Some beautiful textile pattern design!
loved this airy piece …and forgot to use my pen on it – so ….unfortunately I have no information on who designed it but I thought it was really
Sou Fujimoto Architects created this series of models for the 2015 Chicago Architecture Biennial. Called Architecture Is Everywhere, the project discovers architectural possibility in found objects and everyday materials. Simple artifacts such as a lottery ticket, an ashtray, or a ring of binder clips become intriguing structures when placed on pedestals with tiny human figures. In the words of Sou Fujimoto, “This is kind of a funny trial to expand our ideas of architecture beyond our usual understanding.”
This looks way cooler in person -you have to see it. It mad me giggle !
That a treasure of inspiration was found in this museum. I am getting all excited again while writing the post and looking at the photos again.
Hope you enjoyed this Art Stroll! There are more to come soon !
So cool to explore design in such a hands on way!
I love that museum!

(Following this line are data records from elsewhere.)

(** C3: for a batch of N >= 1 albums and truncate T >= 0 the body lists
    exactly min(N, T) albums, the first min(N, T) of the batch in order,
    each as "<artist> - <title> (<year>)" and joined by line feeds, and
    before the length bound it ends with the line "...and K more" if and
    only if K = N - min(N, T) > 0. *)
Theorem build_message_listing (env : Env) (cfg : Config)
    (albums : list Album) (st : State) :
  albums <> [] ->
  0 <= truncate cfg ->
  let n := Z.min (len albums) (truncate cfg) in
  let k := len albums - n in
  let shown := firstn (Z.to_nat n) albums in
  let assembled :=
    join nl (map format_line shown) ++ (if 0 <? k then more_line k else []) in
  len shown = n
  /\ msg_body (fst (build_message env cfg albums st))
     = Some (truncate_body (body_maxlength cfg) assembled)
  /\ (0 < k <-> ends_with (more_line k) assembled).
Proof.
  intros Hne Ht n k shown assembled.
  pose proof (len_nonneg albums) as Hlen.
  split; [|split].
  - unfold shown, len. rewrite length_firstn. unfold n, len in *. lia.
  - rewrite build_message_run. simpl. unfold final_body.
    now rewrite assembled_body_eq by assumption.
  - unfold assembled. split.
    + intros Hk. destruct (Z.ltb_spec 0 k); [|lia].
      now exists (join nl (map format_line shown)).
    + intros [front Hfront].
      destruct (Z.ltb_spec 0 k) as [|Hk]; [assumption|exfalso].
      rewrite app_nil_r in Hfront.
      assert (Hshown : shown = albums).
      { unfold shown. apply firstn_all2. unfold k, n, len in *. lia. }
      assert (Hlast : last (join nl (map format_line shown)) 0%N = 41%N).
      { apply last_join.
        - rewrite Hshown. destruct albums; [congruence | discriminate].
        - intros p Hp. apply in_map_iff in Hp. destruct Hp as (alb & <- & _).
          apply format_line_last. }
      rewrite Hfront in Hlast.
      rewrite last_app_nonempty in Hlast by apply more_line_nonempty.
      rewrite more_line_last in Hlast. discriminate.
Qed.

Lemma build_message_listing_witness :
  msg_body (fst (build_message Sample.env (Sample.with_truncate 2 Sample.cfg)
                   Sample.three Sample.fresh))
  = Some (lit "A - X (2020)" ++ nl ++ lit "B - Y (2021)" ++ nl
          ++ lit "...and 1 more").
Proof.
  assert (Hne : Sample.three <> []) by discriminate.
  assert (Ht : 0 <= truncate (Sample.with_truncate 2 Sample.cfg))
    by (simpl; lia).
  destruct (@build_message_listing Sample.env
              (Sample.with_truncate 2 Sample.cfg) Sample.three Sample.fresh
              Hne Ht)
    as (_ & Hbody & _).
  rewrite Hbody. reflexivity.
Defined.

(** C2 at a cap below three: with [body_maxlength] 2 the one-album body
    "A - X (2020)" is cut by [body[:-1]] and comes back as
    "A - X (2020...", 14 characters long. *)
Theorem build_message_body_cap_below_three :
  let cfg := Sample.with_body_maxlength 2 Sample.cfg in
  0 < body_maxlength cfg
  /\ msg_body (fst (build_message Sample.env cfg Sample.one Sample.fresh))
     = Some (lit "A - X (2020...")
  /\ len (lit "A - X (2020...") = 14
  /\ ~ len (lit "A - X (2020...") <= body_maxlength cfg.
Proof.
  cbv zeta. split; [reflexivity|]. split; [reflexivity|].
  split; [reflexivity|].
  change (len (lit "A - X (2020...")) with 14. simpl. lia.
Qed.

(** From a cap of three on, the body bound of C2 holds for every batch:
    the returned body is no longer than [body_maxlength], and a body that
    was too long comes back as its first [body_maxlength - 3] characters
    followed by "...". *)
Lemma build_message_body_cap_from_three (env : Env) (cfg : Config)
    (albums : list Album) (st : State) :
  3 <= body_maxlength cfg ->
  exists body,
    msg_body (fst (build_message env cfg albums st)) = Some body
    /\ len body <= body_maxlength cfg
    /\ (body_maxlength cfg < len (assembled_body cfg albums) ->
        body = firstn (Z.to_nat (body_maxlength cfg - 3))
                 (assembled_body cfg albums) ++ lit "...").
Proof.
  intros Hm. exists (final_body cfg albums).
  rewrite build_message_run. simpl. split; [reflexivity|].
  unfold final_body. now apply truncate_body_cap.
Qed.

(** The artwork of a batch is that of its first listed album. *)
Lemma first_artwork_head (env : Env) (cfg : Config) (alb : Album)
    (rest : list Album) (st : State) :
  1 <= truncate cfg ->
  first_artwork env cfg (alb :: rest) st
  = if artwork cfg && show_first_art cfg && path_truthy (artpath alb)
    then match artwork_attempt env cfg alb st with
         | (Ok p, st1) => (Some p, st1)
         | (Raise e, st1) =>
             (None,
              add_event
                (EvLog LDebug "failed to process artwork: {}" [ArgExn e]) st1)
         end
    else (None, st).
Proof.
  intros Ht. unfold first_artwork.
  destruct (listed_head cfg alb rest Ht) as [tl ->].
  rewrite artwork_step_cases.
  destruct (artwork cfg && show_first_art cfg && path_truthy (artpath alb));
    [|reflexivity].
  destruct (artwork_attempt env cfg alb st) as [[p|e] st1]; reflexivity.
Qed.

(** C1, as the code has it: for a non-empty batch and truncate T >= 0, the
    message carries the artwork path [p] if and only if [artwork] and
    [show_first_art] are both true, item 0 has a non-empty [artpath], at
    least one album is listed (T >= 1), and decoding and resizing item 0's
    path raised nothing and gave [p].  With T = 0 the loop has no
    iteration and nothing is attached. *)
Theorem build_message_artwork (env : Env) (cfg : Config) (alb : Album)
    (rest : list Album) (st : State) (p : str) :
  0 <= truncate cfg ->
  msg_artwork (fst (build_message env cfg (alb :: rest) st)) = Some p
  <-> artwork cfg = true
      /\ show_first_art cfg = true
      /\ path_truthy (artpath alb) = true
      /\ 1 <= truncate cfg
      /\ fst (artwork_attempt env cfg alb st) = Ok p.
Proof.
  intros Ht. rewrite build_message_run. simpl.
  destruct (Z.eq_dec (truncate cfg) 0) as [H0|H0].
  - unfold first_artwork. rewrite listed_zero by assumption. simpl.
    split; [discriminate | intros (_ & _ & _ & H1 & _); lia].
  - rewrite first_artwork_head by lia.
    destruct (artwork cfg); simpl;
      [|split; [discriminate | intros (H & _); discriminate]].
    destruct (show_first_art cfg); simpl;
      [|split; [discriminate | intros (_ & H & _); discriminate]].
    destruct (path_truthy (artpath alb)); simpl;
      [|split; [discriminate | intros (_ & _ & H & _); discriminate]].
    destruct (artwork_attempt env cfg alb st) as [[q|e] st1]; simpl.
    + split.
      * intros [= ->]. repeat split; lia.
      * intros (_ & _ & _ & _ & [= ->]). reflexivity.
    + split; [discriminate | intros (_ & _ & _ & _ & H); discriminate].
Qed.

Lemma build_message_artwork_witness :
  msg_artwork (fst (build_message Sample.env Sample.cfg Sample.three
                      Sample.fresh))
  = Some Sample.cover.
Proof.
  assert (Ht : 0 <= truncate Sample.cfg) by (simpl; lia).
  apply (proj2 (@build_message_artwork Sample.env Sample.cfg
                  (Sample.mk "A" "X" 2020 (PStr Sample.cover))
                  [Sample.mk "B" "Y" 2021 PNone; Sample.mk "C" "Z" 2022 PNone]
                  Sample.fresh Sample.cover Ht)).
  repeat split; simpl; lia.
Defined.
Lemma top_bottom_disjoint_witness :
  In "AUSDT" (map fst (top_volatile 1 [("AUSDT", Num 2); ("BUSDT", NaN); ("CUSDT", Num 1)])) /\
  ~ In "AUSDT" (map fst (bottom_volatile 1 [("AUSDT", Num 2); ("BUSDT", NaN); ("CUSDT", Num 1)])) /\
  Forall (fun x => isnan (snd x) = false)
    (bottom_volatile 1 [("AUSDT", Num 2); ("BUSDT", NaN); ("CUSDT", Num 1)]).
Proof.
  destruct (top_bottom_disjoint [("AUSDT", Num 2); ("BUSDT", NaN); ("CUSDT", Num 1)] 1)
    as (_ & Hdis & _ & Hbot).
  - simpl. lia.
  - split; [left; reflexivity|]. split; [|exact Hbot].
    intros Hin. apply (Hdis ltac:(apply (bool_decide_unpack _); vm_compute; reflexivity)
                         "AUSDT"); [left; reflexivity | exact Hin].
Defined.

(** C5 (as stated) fails: nothing in the code keeps a symbol from being
    ranked twice.  With the two entries of AUSDT below and [k = 1] there
    are [2k] entries, and AUSDT is the symbol of the top entry and of the
    bottom entry. *)
Lemma top_bottom_share_symbol :
  2 * 1 <= List.length [("AUSDT", Num 2); ("AUSDT", Num 1)] /\
  top_volatile 1 [("AUSDT", Num 2); ("AUSDT", Num 1)] = [("AUSDT", Num 2)] /\
  bottom_volatile 1 [("AUSDT", Num 2); ("AUSDT", Num 1)] = [("AUSDT", Num 1)] /\
  In "AUSDT" (map fst (top_volatile 1 [("AUSDT", Num 2); ("AUSDT", Num 1)])) /\
  In "AUSDT" (map fst (bottom_volatile 1 [("AUSDT", Num 2); ("AUSDT", Num 1)])).
Proof.
  split; [simpl; lia|]. split; [reflexivity|]. split; [reflexivity|].
  split; left; reflexivity.
Qed.

End TopBottomFacts.

(** ** The market selection *)

Section SelectionFacts.
Import Py Scanner.
Local Open Scope Q_scope.

Lemma Qlt_bool_asym a b :
  RateGate.Qlt_bool a b = true -> RateGate.Qlt_bool b a = false.
Proof. rewrite Qlt_bool_iff, Qlt_bool_false. apply Qlt_le_weak. Qed.

Lemma Qlt_bool_negtrans a b c :
  True ->
  RateGate.Qlt_bool a b = false -> RateGate.Qlt_bool b c = false ->
  RateGate.Qlt_bool a c = false.
Proof. intros _. rewrite !Qlt_bool_false. intros H1 H2. eapply Qle_trans; eauto. Qed.

(** Tickers tie when their volumes are the same number. *)
Lemma tie_volume v t :
  tie quoteVolume RateGate.Qlt_bool v t = true <-> quoteVolume t == v.
Proof.
  unfold tie. rewrite andb_true_iff, !negb_true_iff, !Qlt_bool_false.
  split; [intros [H1 H2]; apply Qle_antisym; assumption|].
  intros H. rewrite H. split; apply Qle_refl.
Qed.

Lemma usdt_pairs_suffix tickers :
  Forall (fun t => endswith (symbol t) "USDT" = true) (usdt_pairs tickers).
Proof.
  apply List.Forall_forall. intros t Ht. apply filter_In in Ht. tauto.
Qed.

Lemma sorted_tickers_perm tickers :
  Permutation (sorted_tickers tickers) (usdt_pairs tickers).
Proof. apply sorted_reverse_perm. Qed.

Lemma sorted_tickers_descending tickers :
  StronglySorted volume_ge (sorted_tickers tickers).
Proof.
  assert (H : StronglySorted (not_below quoteVolume RateGate.Qlt_bool)
                (sorted_tickers tickers)).
  { apply (sorted_reverse_descending quoteVolume RateGate.Qlt_bool Qlt_bool_asym
             (fun _ => True) Qlt_bool_negtrans).
    apply List.Forall_forall. intros; exact I. }
  induction H as [|x l Hl IH Hall]; constructor; [exact IH|].
  eapply List.Forall_impl; [|exact Hall]. intros y Hy.
  unfold not_below in Hy. apply Qlt_bool_false in Hy. exact Hy.
Qed.

Lemma StronglySorted_firstn {A} (R : A -> A -> Prop) n l :
  StronglySorted R l -> StronglySorted R (firstn n l).
Proof.
  intros H. revert n. induction H as [|x l Hl IH Hall]; intros [|n]; simpl;
    try constructor; [apply IH|].
  rewrite List.Forall_forall in *. intros y Hy. apply Hall.
  rewrite <- (firstn_skipn n l). apply in_or_app. left. exact Hy.
Qed.

(** The gate lets the call through when its 40 units fit. *)
Lemma get_top_liquid_coins_returns n tickers w :
  RateGate.lock_held w = false ->
  RateGate.fits (RateGate.after_reset_check w) 40 ->
  exists w', get_top_liquid_coins n tickers w = RateGate.Returned (top_coins n tickers) w'.
Proof.
  intros Hfree Hfit.
  destruct (check_rate_limit_fits w 40 Hfree Hfit) as (w' & Hrun & _).
  exists w'. unfold get_top_liquid_coins, RateGate.bind. rewrite Hrun. reflexivity.
Qed.
(** * Pension regulatory-base simulator: shallow embedding of
      [services/simulator.py] (class [SimuladorPeriodos]) and of the models
      it uses ([models/bases_cotizacion.py], [models/configuraciones.py]).

    Modelling conventions.

    - Python [float] amounts are modelled twice.  The properties about
      orders, counts, dates, tags and bounds are stated on exact rationals
      ([Q]), with [round(x, 2)] as [round2], rounding the exact value
      half-to-even to a multiple of 1/100.  The properties about the value
      of a computed amount are stated on the module [Binary64], where an
      amount is a binary64 number and the sum, the product, the quotient,
      the comparisons and [round(x, 2)] are those of Python.
    - A [datetime] built by [strptime(s, "%m/%Y")] always is the first day of
      a month at midnight; it is represented by its month ordinal
      [12 * year + (month - 1)].  [relativedelta(months=k)] is addition on
      ordinals and fails, as [datetime.replace] does, when the year leaves
      [1 .. 9999].
    - [strftime("%m/%Y")] writes the year with four digits.
    - Python exceptions are the error side of [resultado]; every function
      that can raise returns a [resultado].
    - The global [config] object is the record [ConfigManager], handed to
      the constructor. *)

From Stdlib Require Import ZArith QArith Qround Qabs String Ascii List Lia Lqa.
From Stdlib Require Import DecimalString Permutation Sorted.
From Stdlib Require Import SpecFloat.
From stdpp Require Import gmap strings.

Open Scope string_scope.
Open Scope list_scope.
Open Scope Z_scope.

(** ** Input records *)

(** One element of [bases_extraidas["bases"]]: a dictionary with the keys
    "mes_anyo", "base", "empresa" and "regimen" (all present). *)
Record base_data := {
  mes_anyo_d : string;
  base_d : Q;
  empresa_d : string;
  regimen_d : string
}.
(** C7, amended. When write-back is enabled and the file has a header row,
    the file becomes the record of the twelve required columns, in their
    fixed order, followed by one record of twelve cells for each cleaned row,
    in order (none for a file that has only its header); the cell under a
    required column is the value of the row there, and the empty string when
    the row has no such key or holds [None] there; the other keys of the row
    are not written.  This holds for every file with a header, whatever
    issues were found.  Without write-back the file is left as it is. *)
Theorem write_back_with_header header records :
  (validate_csv (header :: records) true).2
    = REQUIRED_COLUMNS
      :: map out_row (rows_out (read_pass header (header :: records)))
  ∧ length (validate_csv (header :: records) true).2
    = S (length (rows (header :: records)))
  ∧ Forall (λ r, length r = 12%nat) (validate_csv (header :: records) true).2
  ∧ (validate_csv (header :: records) true).2 !! 0%nat = Some REQUIRED_COLUMNS
  ∧ (∀ i row, rows (header :: records) !! i = Some row →
       (validate_csv (header :: records) true).2 !! S i
       = Some (out_row (row_cleaned (line i) row)))
  ∧ (∀ r (k : nat) c, REQUIRED_COLUMNS !! k = Some c →
       out_row r !! k = Some (write_cell (get r c))
       ∧ (fields r !! c = None ∨ fields r !! c = Some None →
          out_row r !! k = Some ""))
  ∧ (∀ r r', (∀ c', c' ∈ REQUIRED_COLUMNS → fields r !! c' = fields r' !! c') →
             out_row r = out_row r')
  ∧ (validate_csv (header :: records) false).2 = header :: records.
Proof.
  assert (Hw : (validate_csv (header :: records) true).2
               = REQUIRED_COLUMNS
                 :: map out_row (rows_out (read_pass header (header :: records)))).
  { done. }
  split_and!.
  - done.
  - rewrite Hw. simpl length. unfold read_pass. rewrite length_map, loop_rows_out.
    simpl. by rewrite cleaned_from_length, length_map.
  - rewrite Hw. constructor; [done|].
    apply Forall_forall. intros r Hr.
    apply list_elem_of_fmap in Hr as (r0 & -> & _). apply out_row_length.
  - by rewrite Hw.
  - intros i row Hi. rewrite Hw. simpl. rewrite list_lookup_fmap.
    by rewrite (rows_out_line _ _ _ _ Hi).
  - intros r k c Hk. split; [by apply out_row_lookup|].
    intros Hr. rewrite (out_row_lookup _ _ _ Hk). unfold get.
    by destruct Hr as [-> | ->].
  - intros r r' Heq. unfold out_row. apply list_eq. intros j.
    rewrite !list_lookup_fmap.
    destruct (REQUIRED_COLUMNS !! j) as [c'|] eqn:Hj; [|done].
    simpl. unfold get. rewrite Heq; [done|]. by eapply list_elem_of_lookup_2.
  - by rewrite validate_csv_with_header.
Qed.
(** A writer takes what it reports, in order, and nothing after a shutdown; flushing and
    shutting down take nothing. *)
Class WritesInOrder W `{AsyncWrite W} := {
  written : W → bytes;
  closed : W → bool;
  write_in_order s buf :
    let '(p, s') := poll_write s buf in
    written s' = written s ++ bytes_taken p buf ∧ closed s' = closed s ∧
    (closed s = true → bytes_taken p buf = []) ∧
    (∀ n, p = Ready (Ok n) → (n ≤ length buf)%nat ∧ (buf ≠ [] → 0 < n)%nat);
  flush_keeps s :
    written (poll_flush s).2 = written s ∧ closed (poll_flush s).2 = closed s;
  shutdown_closes s :
    let '(p, s') := poll_shutdown s in
    written s' = written s ∧ (p = Ready (Ok tt) → closed s' = true) ∧
    (closed s = true → closed s' = true);
}.

#[export] Program Instance H2Recv_in_order : ReadsInOrder H2Recv.t := {| unread := H2Recv.unread |}.
Next Obligation.
  intros s room. pose proof (H2Recv.poll_read_unread s room) as Hu. simpl.
  destruct (H2Recv.poll_read s room) as [[[b|e]|] s']; simpl in *; [done|..];
    destruct Hu as [Hu _]; (split; [done|lia]).
Qed.

Lemma H2Send_poll_write_closed polls s buf :
  H2Send.open s = false → buf ≠ [] →
  let '(p, s', _) := H2Send.poll_write polls s buf in bytes_taken p buf = [] ∧ H2Send.open s' = false.
Proof.
  intros Ho Hb. unfold H2Send.poll_write. destruct buf as [|b buf]; [done|]. clear Hb.
  revert s Ho. induction polls as [|[c| |] polls IH]; intros s Ho; cbn [H2Send.poll_write_loop].
  all: destruct (0 <? _)%nat; [unfold H2Send.send_data; rewrite Ho; cbn; by rewrite Ho|].
  all: try done.
  by apply IH.
Qed.

Lemma H2Send_poll_write_open polls s buf :
  let '(_, s', _) := H2Send.poll_write polls s buf in H2Send.open s' = H2Send.open s.
Proof.
  unfold H2Send.poll_write. destruct buf as [|b buf]; [done|].
  revert s. induction polls as [|[c| |] polls IH]; intros s; cbn [H2Send.poll_write_loop].
  all: destruct (0 <? _)%nat; [unfold H2Send.send_data; destruct (H2Send.open s) eqn:Ho; cbn; by rewrite ?Ho|].
  all: try done.
  specialize (IH (H2Send.SendStream c (length (b :: buf)) (H2Send.frames s) (H2Send.open s))).
  exact IH.
Qed.

#[export] Program Instance H2Send_in_order : WritesInOrder h2_writer := {|
  written w := H2Send.sent (hw_send w);
  closed w := negb (H2Send.open (hw_send w));
|}.
Next Obligation.
  intros [s polls] buf. simpl. pose proof (H2Send_poll_write_open polls s buf) as Ho.
  pose proof (H2Send_poll_write_closed polls s buf) as Hc.
  destruct (decide (buf = [])) as [->|Hb]; [simpl; rewrite app_nil_r; split_and!; try done; intros n [= <-]; by split|].
  pose proof (H2Send.poll_write_spec polls s buf Hb) as Hs.
  destruct (H2Send.poll_write polls s buf) as [[p s'] ps]. simpl. rewrite Ho. unfold H2Send.sent.
  assert (Hcl : negb (H2Send.open s) = true → bytes_taken p buf = []).
  { intros Hn. apply Hc; [by apply negb_true_iff|done]. }
  destruct p as [[n|e]|]; simpl.
  - destruct Hs as (Hn & c & _ & _ & ->). rewrite fmap_app, concat_app. simpl. rewrite app_nil_r.
    split_and!; [done..|]. intros n' [= <-]. lia.
  - rewrite Hs, app_nil_r. by split_and!.
  - rewrite Hs, app_nil_r. by split_and!.
Qed.
Next Obligation. done. Qed.
Next Obligation.
  intros [s polls]. simpl. unfold H2Send.poll_shutdown, H2Send.send_data.
  destruct (H2Send.open s) eqn:Ho; simpl; [|by rewrite Ho].
  unfold H2Send.sent. simpl. rewrite fmap_app, concat_app. simpl. by rewrite app_nil_r.
Qed.

#[export] Program Instance IO_reads_in_order `{ReadsInOrder R, WritesInOrder W} : ReadsInOrder (IO R W) :=
  {| unread s := unread (io_r s) |}.
Next Obligation.
  intros R ? ? W ? ? [r w] room. simpl. unfold IO.poll_read. simpl. pose proof (read_in_order r room) as Hr.
  by destruct (poll_read r room).
Qed.

#[export] Program Instance IO_writes_in_order `{ReadsInOrder R, WritesInOrder W} : WritesInOrder (IO R W) :=
  {| written s := written (io_w s); closed s := closed (io_w s) |}.
Next Obligation.
  intros R ? ? W ? ? [r w] buf. simpl. unfold IO.poll_write. simpl. pose proof (write_in_order w buf) as Hw.
  by destruct (poll_write w buf).
Qed.
Next Obligation.
  intros R ? ? W ? ? [r w]. simpl. unfold IO.poll_flush. simpl. pose proof (flush_keeps w) as Hw.
  by destruct (poll_flush w).
Qed.
Next Obligation.
  intros R ? ? W ? ? [r w]. simpl. unfold IO.poll_shutdown. simpl. pose proof (shutdown_closes w) as Hw.
  by destruct (poll_shutdown w).
Qed.

(** ** Any user of a stream *)

Inductive io_call := Read (room : nat) | Write (buf : bytes) | Flush | Shutdown.

(** The bytes the user got, the bytes it got rid of, and the stream after its calls. *)
Fixpoint drive {S} `{AsyncRead S, AsyncWrite S} (cs : list io_call) (s : S) : bytes * bytes * S :=
  match cs with
  | [] => ([], [], s)
  | Read room :: cs =>
      let '(p, s1) := poll_read s room in
      let '(got, put, s') := drive cs s1 in (bytes_read p ++ got, put, s')
  | Write buf :: cs =>
      let '(p, s1) := poll_write s buf in
      let '(got, put, s') := drive cs s1 in (got, bytes_taken p buf ++ put, s')
  | Flush :: cs => drive cs (poll_flush s).2
  | Shutdown :: cs => drive cs (poll_shutdown s).2
  end.

Definition rooms (cs : list io_call) : list nat :=
  omap (λ c, match c with Read n => Some n | _ => None end) cs.

Lemma drive_app {S} `{AsyncRead S, AsyncWrite S} cs cs' (s : S) :
  drive (cs ++ cs') s =
  let '(got, put, s1) := drive cs s in
  let '(got', put', s2) := drive cs' s1 in (got ++ got', put ++ put', s2).
Proof.
  revert s. induction cs as [|c cs IH]; intros s; simpl.
  - by destruct (drive cs' s) as [[? ?] ?].
  - destruct c as [n|b| |].
    + destruct (poll_read s n) as [p s1]. rewrite IH. destruct (drive cs s1) as [[? ?] s2].
      destruct (drive cs' s2) as [[? ?] ?]. by rewrite app_assoc.
    + destruct (poll_write s b) as [p s1]. rewrite IH. destruct (drive cs s1) as [[? ?] s2].
      destruct (drive cs' s2) as [[? ?] ?]. by rewrite app_assoc.
    + apply IH.
    + apply IH.
Qed.

Section transparent.
Context `{ReadsInOrder R, WritesInOrder W}.
Implicit Types s : IO R W.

And I haven’t been there for a while, tis time…. Thank you for my virtual visit!!
First of all, how exceptionally cool is that pen to take the museum home with you?! Unfortunately I don’t get to museums as often as I would like to, but the last time I was in one it was in Washington, D.C. and the art of super cool and different. This one piece which was a series of TV’s stacked on top of each other (to show the Vietnam War and how America saw it on TV) really made me stop and think. Just a stack of TV’s used as art (and very well arranged I must say). In this post I especially liked the small humans arranged on the screws and such. Thanks, once again Nat, for bringing art straight to my computer for me to see. Love it!